Saved entries:

● ● ● ●

(** * playwright-codegen: the event normaliser and script renderer

    A shallow embedding of the [Codegen] class (event log, merge rules of
    [consume], renderer [parse], debounced [write], the recording gate and
    the browser API installed by [install]), followed by the properties
    proved about it. *)

From Stdlib Require Import List String Ascii Bool Arith ZArith Lia DecimalString
  DecimalNat.
Import ListNotations.
Local Open Scope string_scope.
Local Open Scope list_scope.

Set Implicit Arguments.

(** ** The host platform

    What the class takes from JavaScript and from Playwright and does not
    define itself: the [number] type with its [+], its [===] and its
    conversion inside a template literal, [Buffer], Playwright's
    [PageScreenshotOptions] with [JSON.stringify], and the [prettier]
    command run through [execSync] ([None] when the command fails). *)

Class Host : Type := {
  number : Type;
  number_add : number -> number -> number;
  number_strict_eq : number -> number -> bool;
  number_show : number -> string;
  Buffer : Type;
  PageScreenshotOptions : Type;
  options_clip : PageScreenshotOptions -> bool;
  JSON_stringify : PageScreenshotOptions -> string;
  prettier : string -> option string
}.

(** ** JavaScript arrays, as lists in index order *)

Module JsArray.

Definition length_ {A} (a : list A) : Z := Z.of_nat (List.length a).

(** [a[i]]: [undefined] out of range, in particular at a negative index. *)
Definition at_ {A} (a : list A) (i : Z) : option A :=
  if (i <? 0)%Z then None else nth_error a (Z.to_nat i).

Definition push {A} (a : list A) (v : A) : list A := a ++ [v].

(** [a.pop()]: the removed element ([undefined] on an empty array) and the
    array afterwards. *)
Definition pop {A} (a : list A) : option A * list A :=
  (at_ a (length_ a - 1), removelast a).

(** [new Array(n).fill(v)] *)
Definition fill {A} (n : nat) (v : A) : list A := repeat v n.

End JsArray.
Import JsArray.

(** ** Strings: the pieces of [String.prototype] and lodash in use *)

Definition is_lower (c : ascii) : bool :=
  ((97 <=? nat_of_ascii c) && (nat_of_ascii c <=? 122))%nat.

Definition is_upper (c : ascii) : bool :=
  ((65 <=? nat_of_ascii c) && (nat_of_ascii c <=? 90))%nat.

Definition upper_ascii (c : ascii) : ascii :=
  if is_lower c then ascii_of_nat (nat_of_ascii c - 32) else c.

Definition lower_ascii (c : ascii) : ascii :=
  if is_upper c then ascii_of_nat (nat_of_ascii c + 32) else c.

Fixpoint lower_string (s : string) : string :=
  match s with
  | EmptyString => EmptyString
  | String c r => String (lower_ascii c) (lower_string r)
  end.

(** lodash [capitalize]: first character upper case, the rest lower case
    (on ASCII letters, which is all it is applied to). *)
Definition capitalize (s : string) : string :=
  match s with
  | EmptyString => EmptyString
  | String c r => String (upper_ascii c) (lower_string r)
  end.

Fixpoint drop_chars (n : nat) (s : string) : string :=
  match n, s with
  | O, _ => s
  | S _, EmptyString => EmptyString
  | S m, String _ r => drop_chars m r
  end.

(** [s.replace(pat, "")] with a string pattern: the first occurrence goes. *)
Fixpoint replace_first_by_empty (pat s : string) : string :=
  if prefix pat s then drop_chars (String.length pat) s
  else match s with
       | EmptyString => EmptyString
       | String c r => String c (replace_first_by_empty pat r)
       end.

(** ** Event data *)

Inductive Which : Type := which_start | which_end.

Inductive MouseEventType : Type := mousedown | mousemove | mouseup | dblclick.

Inductive KeyboardEventType : Type := keydown | keyup.

(** [Partial<EventModifiers>]: the page only sends the flags that are set, and
    every reader tests them for truthiness, so an absent flag is [false]. *)
Record EventModifiers : Type := {
  shiftKey : bool;
  ctrlKey : bool;
  altKey : bool;
  metaKey : bool
}.

Definition no_modifiers : EventModifiers :=
  {| shiftKey := false; ctrlKey := false; altKey := false; metaKey := false |}.

Section Engine.

Context {H : Host}.

Record BasicMouseEventData : Type := {
  x : number;
  y : number;
  handle : string;
  mouse_modifiers : EventModifiers
}.

Record BasicKeyboardEventData : Type := {
  key : string;
  key_modifiers : EventModifiers
}.

Record ScreenshotEventData : Type := {
  shot_handle : string;
  screenshot : Buffer;
  shot_name : string;
  options : option PageScreenshotOptions
}.

(** [EventMap[keyof EventMap]]: what a listener receives. *)
Inductive RawEvent : Type :=
| RawMouse (t : MouseEventType) (d : BasicMouseEventData)
| RawWheel (d : BasicMouseEventData) (deltaX deltaY : number)
| RawKeyboard (t : KeyboardEventType) (d : BasicKeyboardEventData)
| RawScreenshot (d : ScreenshotEventData)
| RawStep (which : Which) (name : option string)
| RawComment (value : string)
| RawNavigation (url : string).

(** [ConsumedEventData]: what the log [events] holds.  [steps] of a
    mousemove is optional, as in the source. *)
Inductive ConsumedEventData : Type :=
| EMouseDown (d : BasicMouseEventData)
| EMouseMove (d : BasicMouseEventData) (steps : option nat)
| EMouseUp (d : BasicMouseEventData)
| EDblClick (d : BasicMouseEventData)
| EClick (d : BasicMouseEventData)
| EWheel (d : BasicMouseEventData) (deltaX deltaY : number)
| EKeyDown (d : BasicKeyboardEventData)
| EKeyUp (d : BasicKeyboardEventData)
| EKeyPress (d : BasicKeyboardEventData)
| EScreenshot (d : ScreenshotEventData)
| EStep (which : Which) (name : option string)
| EComment (value : string)
| ENavigation (url : string).
(** * Chicago Crime Observatory: a shallow embedding of [src/app.py]

    The dashboard is a linear pandas pipeline.  This development embeds the
    parts that decide its data-shaping behaviour: the resident categorizer,
    the loader's try/except and per-row coercions, the filter mask, the
    daily-trend aggregation with its rolling mean, the type-by-area grouping
    and the Vega-Lite rank window of the bar chart. *)

From Stdlib Require Import String Ascii List ZArith QArith Bool Lia Sorted.
From Stdlib Require OrderedTypeEx.
Import ListNotations.
Open Scope string_scope.

(* ================================================================= *)
(** ** Python values and strings *)

(** The cells of a pandas object column: a JSON string, a missing value
    (NaN / None) or another scalar. *)
Inductive PyVal : Type :=
| PyStr (s : string)
| PyNone
| PyNaN
| PyInt (z : Z)
| PyBool (b : bool).

Section Text.
Local Open Scope Z_scope.

(** A Python [str] is held as its UTF-8 encoding, the bytes of a Rocq
    [string].  A byte that does not start a well-formed UTF-8 sequence
    stands for the code point U+DC80..U+DCFF that Python's
    "surrogateescape" error handler gives it, so every byte string is the
    encoding of exactly one str without other lone surrogates. *)
Definition byte_val (c : ascii) : Z := Z.of_N (N_of_ascii c).

Definition byte_in (lo hi : Z) (c : ascii) : bool :=
  (lo <=? byte_val c) && (byte_val c <=? hi).

Definition cont (c : ascii) : Z := byte_val c - 128.

Definition surrogate_escape (n : Z) : Z := 56320 + n.

(** The admissible second byte after a lead byte (Unicode, table 3-7):
    no overlong forms, no surrogates, nothing above U+10FFFF. *)
Definition second_lo (n : Z) : Z :=
  if n =? 224 then 160 else if n =? 240 then 144 else 128.
Definition second_hi (n : Z) : Z :=
  if n =? 237 then 159 else if n =? 244 then 143 else 191.

(** [bytes.decode("utf-8", "surrogateescape")] *)
Fixpoint utf8_decode (s : string) : list Z :=
  match s with
  | EmptyString => []
  | String c r =>
      let n := byte_val c in
      if n <? 128 then n :: utf8_decode r
      else if (194 <=? n) && (n <=? 223) then
        match r with
        | String c1 r1 =>
            if byte_in 128 191 c1 then ((n - 192) * 64 + cont c1) :: utf8_decode r1
            else surrogate_escape n :: utf8_decode r
        | _ => surrogate_escape n :: utf8_decode r
        end
      else if (224 <=? n) && (n <=? 239) then
        match r with
        | String c1 (String c2 r2) =>
            if byte_in (second_lo n) (second_hi n) c1 && byte_in 128 191 c2
            then ((n - 224) * 4096 + cont c1 * 64 + cont c2) :: utf8_decode r2
            else surrogate_escape n :: utf8_decode r
        | _ => surrogate_escape n :: utf8_decode r
        end
      else if (240 <=? n) && (n <=? 244) then
        match r with
        | String c1 (String c2 (String c3 r3)) =>
            if byte_in (second_lo n) (second_hi n) c1 && byte_in 128 191 c2
               && byte_in 128 191 c3
            then ((n - 240) * 262144 + cont c1 * 4096 + cont c2 * 64 + cont c3)
                   :: utf8_decode r3
            else surrogate_escape n :: utf8_decode r
        | _ => surrogate_escape n :: utf8_decode r
        end
      else surrogate_escape n :: utf8_decode r
  end.

Definition byte (z : Z) : string := String (ascii_of_N (Z.to_N z)) EmptyString.

(** [str.encode("utf-8", "surrogateescape")] of one code point; the
    escapes U+DC80..U+DCFF become their byte again. *)
Definition utf8_encode_cp (cp : Z) : string :=
  if cp <? 128 then byte cp
  else if cp <? 2048 then byte (192 + cp / 64) ++ byte (128 + cp mod 64)
  else if (56448 <=? cp) && (cp <=? 56575) then byte (cp - 56320)
  else if cp <? 65536 then
    byte (224 + cp / 4096) ++ byte (128 + (cp / 64) mod 64) ++ byte (128 + cp mod 64)
  else
    byte (240 + cp / 262144) ++ byte (128 + (cp / 4096) mod 64)
      ++ byte (128 + (cp / 64) mod 64) ++ byte (128 + cp mod 64).

Fixpoint utf8_encode (cps : list Z) : string :=
  match cps with
  | [] => EmptyString
  | cp :: r => utf8_encode_cp cp ++ utf8_encode r
  end.

(** The upper-case mapping of [str.upper], code point by code point, as
    CPython 3.11 has it (Unicode 14.0).  A run [(lo, hi, step, d)] maps
    every [step]-th code point from [lo] to [hi] to itself plus [d]; the
    special entries map one code point to several ("ß" to "SS"). *)
Definition upper_runs : list (Z * Z * Z * Z) := [
  (97, 122, 1, (-32)); (181, 181, 1, 743); (224, 246, 1, (-32));
  (248, 254, 1, (-32)); (255, 255, 1, 121); (257, 303, 2, (-1));
  (305, 305, 1, (-232)); (307, 311, 2, (-1)); (314, 328, 2, (-1));
  (331, 375, 2, (-1)); (378, 382, 2, (-1)); (383, 383, 1, (-300));
  (384, 384, 1, 195); (387, 389, 2, (-1)); (392, 392, 1, (-1));
  (396, 396, 1, (-1)); (402, 402, 1, (-1)); (405, 405, 1, 97);
  (409, 409, 1, (-1)); (410, 410, 1, 163); (414, 414, 1, 130);
  (417, 421, 2, (-1)); (424, 424, 1, (-1)); (429, 429, 1, (-1));
  (432, 432, 1, (-1)); (436, 438, 2, (-1)); (441, 441, 1, (-1));
  (445, 445, 1, (-1)); (447, 447, 1, 56); (453, 453, 1, (-1));
  (454, 454, 1, (-2)); (456, 456, 1, (-1)); (457, 457, 1, (-2));
  (459, 459, 1, (-1)); (460, 460, 1, (-2)); (462, 476, 2, (-1));
  (477, 477, 1, (-79)); (479, 495, 2, (-1)); (498, 498, 1, (-1));
  (499, 499, 1, (-2)); (501, 501, 1, (-1)); (505, 543, 2, (-1));
  (547, 563, 2, (-1)); (572, 572, 1, (-1)); (575, 576, 1, 10815);
  (578, 578, 1, (-1)); (583, 591, 2, (-1)); (592, 592, 1, 10783);
  (593, 593, 1, 10780); (594, 594, 1, 10782); (595, 595, 1, (-210));
  (596, 596, 1, (-206)); (598, 599, 1, (-205)); (601, 601, 1, (-202));
  (603, 603, 1, (-203)); (604, 604, 1, 42319); (608, 608, 1, (-205));
  (609, 609, 1, 42315); (611, 611, 1, (-207)); (613, 613, 1, 42280);
  (614, 614, 1, 42308); (616, 616, 1, (-209)); (617, 617, 1, (-211));
  (618, 618, 1, 42308); (619, 619, 1, 10743); (620, 620, 1, 42305);
  (623, 623, 1, (-211)); (625, 625, 1, 10749); (626, 626, 1, (-213));
  (629, 629, 1, (-214)); (637, 637, 1, 10727); (640, 640, 1, (-218));
  (642, 642, 1, 42307); (643, 643, 1, (-218)); (647, 647, 1, 42282);
  (648, 648, 1, (-218)); (649, 649, 1, (-69)); (650, 651, 1, (-217));
  (652, 652, 1, (-71)); (658, 658, 1, (-219)); (669, 669, 1, 42261);
  (670, 670, 1, 42258); (837, 837, 1, 84); (881, 883, 2, (-1));
  (887, 887, 1, (-1)); (891, 893, 1, 130); (940, 940, 1, (-38));
  (941, 943, 1, (-37)); (945, 961, 1, (-32)); (962, 962, 1, (-31));
  (963, 971, 1, (-32)); (972, 972, 1, (-64)); (973, 974, 1, (-63));
  (976, 976, 1, (-62)); (977, 977, 1, (-57)); (981, 981, 1, (-47));
  (982, 982, 1, (-54)); (983, 983, 1, (-8)); (985, 1007, 2, (-1));
  (1008, 1008, 1, (-86)); (1009, 1009, 1, (-80)); (1010, 1010, 1, 7);
  (1011, 1011, 1, (-116)); (1013, 1013, 1, (-96)); (1016, 1016, 1, (-1));
  (1019, 1019, 1, (-1)); (1072, 1103, 1, (-32)); (1104, 1119, 1, (-80));
  (1121, 1153, 2, (-1)); (1163, 1215, 2, (-1)); (1218, 1230, 2, (-1));
  (1231, 1231, 1, (-15)); (1233, 1327, 2, (-1)); (1377, 1414, 1, (-48));
  (4304, 4346, 1, 3008); (4349, 4351, 1, 3008); (5112, 5117, 1, (-8));
  (7296, 7296, 1, (-6254)); (7297, 7297, 1, (-6253));
  (7298, 7298, 1, (-6244)); (7299, 7300, 1, (-6242));
  (7301, 7301, 1, (-6243)); (7302, 7302, 1, (-6236));
  (7303, 7303, 1, (-6181)); (7304, 7304, 1, 35266); (7545, 7545, 1, 35332);
  (7549, 7549, 1, 3814); (7566, 7566, 1, 35384); (7681, 7829, 2, (-1));
  (7835, 7835, 1, (-59)); (7841, 7935, 2, (-1)); (7936, 7943, 1, 8);
  (7952, 7957, 1, 8); (7968, 7975, 1, 8); (7984, 7991, 1, 8);
  (8000, 8005, 1, 8); (8017, 8023, 2, 8); (8032, 8039, 1, 8);
  (8048, 8049, 1, 74); (8050, 8053, 1, 86); (8054, 8055, 1, 100);
  (8056, 8057, 1, 128); (8058, 8059, 1, 112); (8060, 8061, 1, 126);
  (8112, 8113, 1, 8); (8126, 8126, 1, (-7205)); (8144, 8145, 1, 8);
  (8160, 8161, 1, 8); (8165, 8165, 1, 7); (8526, 8526, 1, (-28));
  (8560, 8575, 1, (-16)); (8580, 8580, 1, (-1)); (9424, 9449, 1, (-26));
  (11312, 11359, 1, (-48)); (11361, 11361, 1, (-1));
  (11365, 11365, 1, (-10795)); (11366, 11366, 1, (-10792));
  (11368, 11372, 2, (-1)); (11379, 11379, 1, (-1)); (11382, 11382, 1, (-1));
  (11393, 11491, 2, (-1)); (11500, 11502, 2, (-1)); (11507, 11507, 1, (-1));
  (11520, 11557, 1, (-7264)); (11559, 11559, 1, (-7264));
  (11565, 11565, 1, (-7264)); (42561, 42605, 2, (-1));
  (42625, 42651, 2, (-1)); (42787, 42799, 2, (-1)); (42803, 42863, 2, (-1));
  (42874, 42876, 2, (-1)); (42879, 42887, 2, (-1)); (42892, 42892, 1, (-1));
  (42897, 42899, 2, (-1)); (42900, 42900, 1, 48); (42903, 42921, 2, (-1));
  (42933, 42947, 2, (-1)); (42952, 42954, 2, (-1)); (42961, 42961, 1, (-1));
  (42967, 42969, 2, (-1)); (42998, 42998, 1, (-1));
  (43859, 43859, 1, (-928)); (43888, 43967, 1, (-38864));
  (65345, 65370, 1, (-32)); (66600, 66639, 1, (-40));
  (66776, 66811, 1, (-40)); (66967, 66977, 1, (-39));
  (66979, 66993, 1, (-39)); (66995, 67001, 1, (-39));
  (67003, 67004, 1, (-39)); (68800, 68850, 1, (-64));
  (71872, 71903, 1, (-32)); (93792, 93823, 1, (-32));
  (125218, 125251, 1, (-34))
]%Z.
Lemma unique_ids_preserved_dump :
  NoDup (_Id <$> [mkPost 1 None 8 "<p>How to water roses?</p>";
                  mkPost 2 (Some 1) 6 "<p>Water daily.</p>";
                  mkPost 3 (Some 1) 2 "<p>Low score answer.</p>"])
  ∧ NoDup (source <$> docs_df (gardening_df (λ x, x)
       [mkPost 1 None 8 "<p>How to water roses?</p>";
        mkPost 2 (Some 1) 6 "<p>Water daily.</p>";
        mkPost 3 (Some 1) 2 "<p>Low score answer.</p>"])).
Proof.
  assert (Hids : NoDup (_Id <$> [mkPost 1 None 8 "<p>How to water roses?</p>";
                  mkPost 2 (Some 1) 6 "<p>Water daily.</p>";
                  mkPost 3 (Some 1) 2 "<p>Low score answer.</p>"])).
  { apply (bool_decide_unpack _). vm_compute. exact I. }
  split; [exact Hids|].
  apply (unique_ids_preserved (λ x, x) _ Hids).
Defined.

(** X2: Filter & Clean treats every row on its own.  The cleaned table of a
    dump cut in two parts is the cleaned table of the first part followed by
    that of the second; a dump read in another order gives the same rows in
    another order; the two filters can be swapped; and the [id] column of
    the result is a sub-sequence of the [_Id] column of the dump, so no row
    is added or duplicated. *)
Theorem filter_clean_row_by_row (get_text : string → string) :
  (∀ r1 r2, gardening_df get_text (r1 ++ r2)
            = gardening_df get_text r1 ++ gardening_df get_text r2)
  ∧ (∀ raw raw', raw ≡ₚ raw' →
       gardening_df get_text raw ≡ₚ gardening_df get_text raw')
  ∧ (∀ raw, filtered raw
       = filter (λ r, _Score r >= 5)
           (filter (λ r, len (_Body r) <= 1000) raw))
  ∧ (∀ raw, id <$> gardening_df get_text raw `sublist_of` _Id <$> raw)
  ∧ (∀ raw, (length (gardening_df get_text raw) ≤ length raw)%nat).
Proof.
  split_and!.
  - intros r1 r2. by rewrite !gardening_df_filtered, filtered_app, fmap_app.
  - intros raw raw' Hperm. rewrite !gardening_df_filtered.
    by apply fmap_Permutation, filtered_Permutation.
  - apply filtered_comm.
  - intros raw. rewrite gardening_df_ids.
    apply fmap_sublist, filtered_sublist.
  - intros raw. rewrite gardening_df_filtered, length_fmap.
    apply sublist_length, filtered_sublist.
Qed.
Lemma render_histxyz_order_independent_witness :
  Permutation (combine [0; 1 / 2] [1 / 4; 0]) (combine [1 / 2; 0] [0; 1 / 4])
  /\ render_histxyz [0; 1 / 2] [1 / 4; 0] 1 (-1) 1 (-1) 1
     = render_histxyz [1 / 2; 0] [0; 1 / 4] 1 (-1) 1 (-1) 1.
Proof.
  assert (HP : Permutation (combine [0; 1 / 2] [1 / 4; 0])
                           (combine [1 / 2; 0] [0; 1 / 4]))
    by (simpl; apply perm_swap).
  split; [exact HP|].
  exact (render_histxyz_order_independent _ _ _ _ 1 (-1) 1 (-1) 1 HP).
Defined.

(** ** The group index, row by row *)

Lemma where_from_sorted (n : nat) (g : Z) (groups : list Z) :
  StronglySorted lt (where_from n g groups).
Proof.
  revert n. induction groups as [|h t IH]; intros n; simpl; [constructor|].
  destruct (h =? g)%Z; [|apply IH].
  constructor; [apply IH|].
  apply Forall_forall. intros i Hi. apply where_from_In in Hi. lia.
Qed.

(** The rows of the group index follow the group ids in ascending order;
    row [k] lists, in increasing order, exactly the row numbers of the
    localizations that carry the [k]-th smallest group id, and no row is
    empty. *)
Theorem group_index_rows (l : Locs) :
  StronglySorted Z.lt (unique (group l))
  /\ length (build_group_index l) = length (unique (group l))
  /\ forall k row,
       nth_error (build_group_index l) k = Some row ->
       row <> []
       /\ StronglySorted lt row
       /\ exists g,
            nth_error (unique (group l)) k = Some g
            /\ forall i, In i row <-> nth_error (group l) i = Some g.
Proof.
  split; [apply unique_sorted|]. unfold build_group_index.
  split; [apply length_map|].
  intros k row E. rewrite nth_error_map in E.
  destruct (nth_error (unique (group l)) k) as [g|] eqn:Eg; [|discriminate].
  simpl in E. inversion E; subst row; clear E.
  split; [|split].
  - assert (Hg : In g (group l))
      by (apply unique_In; eapply nth_error_In; exact Eg).
    destruct (In_nth_error _ _ Hg) as (i & Ei).
    apply where_eq_In in Ei. intros F. rewrite F in Ei. exact Ei.
  - apply where_from_sorted.
  - exists g. split; [reflexivity|]. intros i. apply where_eq_In.
Qed.

(** ** centerofmass_all *)

Lemma Rsum_app (l l' : list R) : Rsum (l ++ l') = Rsum l + Rsum l'.
Proof.
  induction l as [|a t IH]; simpl; [ring | rewrite IH; ring].
Qed.

Lemma Rsum_shift (c : R) (l : list R) :
  Rsum (map (fun v => v - c) l) = Rsum l - INR (length l) * c.
Proof.
  induction l as [|a t IH]; [simpl; ring|].
  cbn [map Rsum fold_right length]. fold (Rsum (map (fun v => v - c) t)).
  fold (Rsum t). rewrite IH, S_INR. ring.
Qed.

Lemma mean_shift (c : R) (l : list R) :
  l <> [] -> mean (map (fun v => v - c) l) = mean l - c.
Proof.
  intros Hne. unfold mean. rewrite Rsum_shift, length_map.
  assert (INR (length l) <> 0).
  { apply not_0_INR. destruct l; [congruence | discriminate]. }
  field. assumption.
Qed.

Lemma concat_map_map {A B D : Type} (f : B -> D) (g : A -> list B)
    (l : list A) :
  concat (map (fun a => map f (g a)) l) = map f (concat (map g l)).
Proof.
  induction l as [|a t IH]; simpl; [reflexivity|].
  now rewrite IH, map_app.
Qed.



(** ** centerofmass on a loaded session *)

Lemma loaded_structure (w : Window) :
  loaded w ->
  Forall2 channel_ok (locs w) (group_index w)
  /\ Forall rows_disjoint (group_index w).
Proof.
  intros (Eg & _ & F). rewrite Eg. split.
  - apply Forall2_of_nth_error; [now rewrite length_map|].
    intros j lj rows El Er. rewrite nth_error_map, El in Er.
    simpl in Er. inversion Er; subst rows.
    rewrite Forall_forall in F.
    destruct (F lj (nth_error_In _ _ El)) as (A & B & D).
    apply build_channel_ok; assumption.
  - apply Forall_map, Forall_forall. intros lj _. apply build_rows_disjoint.
Qed.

● ● ● ●

▶ How to complete this task
What is needed is a word-for-word copy of the records above, from the first line through the line that contains "Z) : option".

▶ Solution to the problem
(** * playwright-codegen: the event normaliser and script renderer

    A shallow embedding of the [Codegen] class (event log, merge rules of
    [consume], renderer [parse], debounced [write], the recording gate and
    the browser API installed by [install]), followed by the properties
    proved about it. *)

From Stdlib Require Import List String Ascii Bool Arith ZArith Lia DecimalString
  DecimalNat.
Import ListNotations.
Local Open Scope string_scope.
Local Open Scope list_scope.

Set Implicit Arguments.

(** ** The host platform

    What the class takes from JavaScript and from Playwright and does not
    define itself: the [number] type with its [+], its [===] and its
    conversion inside a template literal, [Buffer], Playwright's
    [PageScreenshotOptions] with [JSON.stringify], and the [prettier]
    command run through [execSync] ([None] when the command fails). *)

Class Host : Type := {
  number : Type;
  number_add : number -> number -> number;
  number_strict_eq : number -> number -> bool;
  number_show : number -> string;
  Buffer : Type;
  PageScreenshotOptions : Type;
  options_clip : PageScreenshotOptions -> bool;
  JSON_stringify : PageScreenshotOptions -> string;
  prettier : string -> option string
}.

(** ** JavaScript arrays, as lists in index order *)

Module JsArray.

Definition length_ {A} (a : list A) : Z := Z.of_nat (List.length a).

(** [a[i]]: [undefined] out of range, in particular at a negative index. *)
Definition at_ {A} (a : list A) (i : Z) : option A :=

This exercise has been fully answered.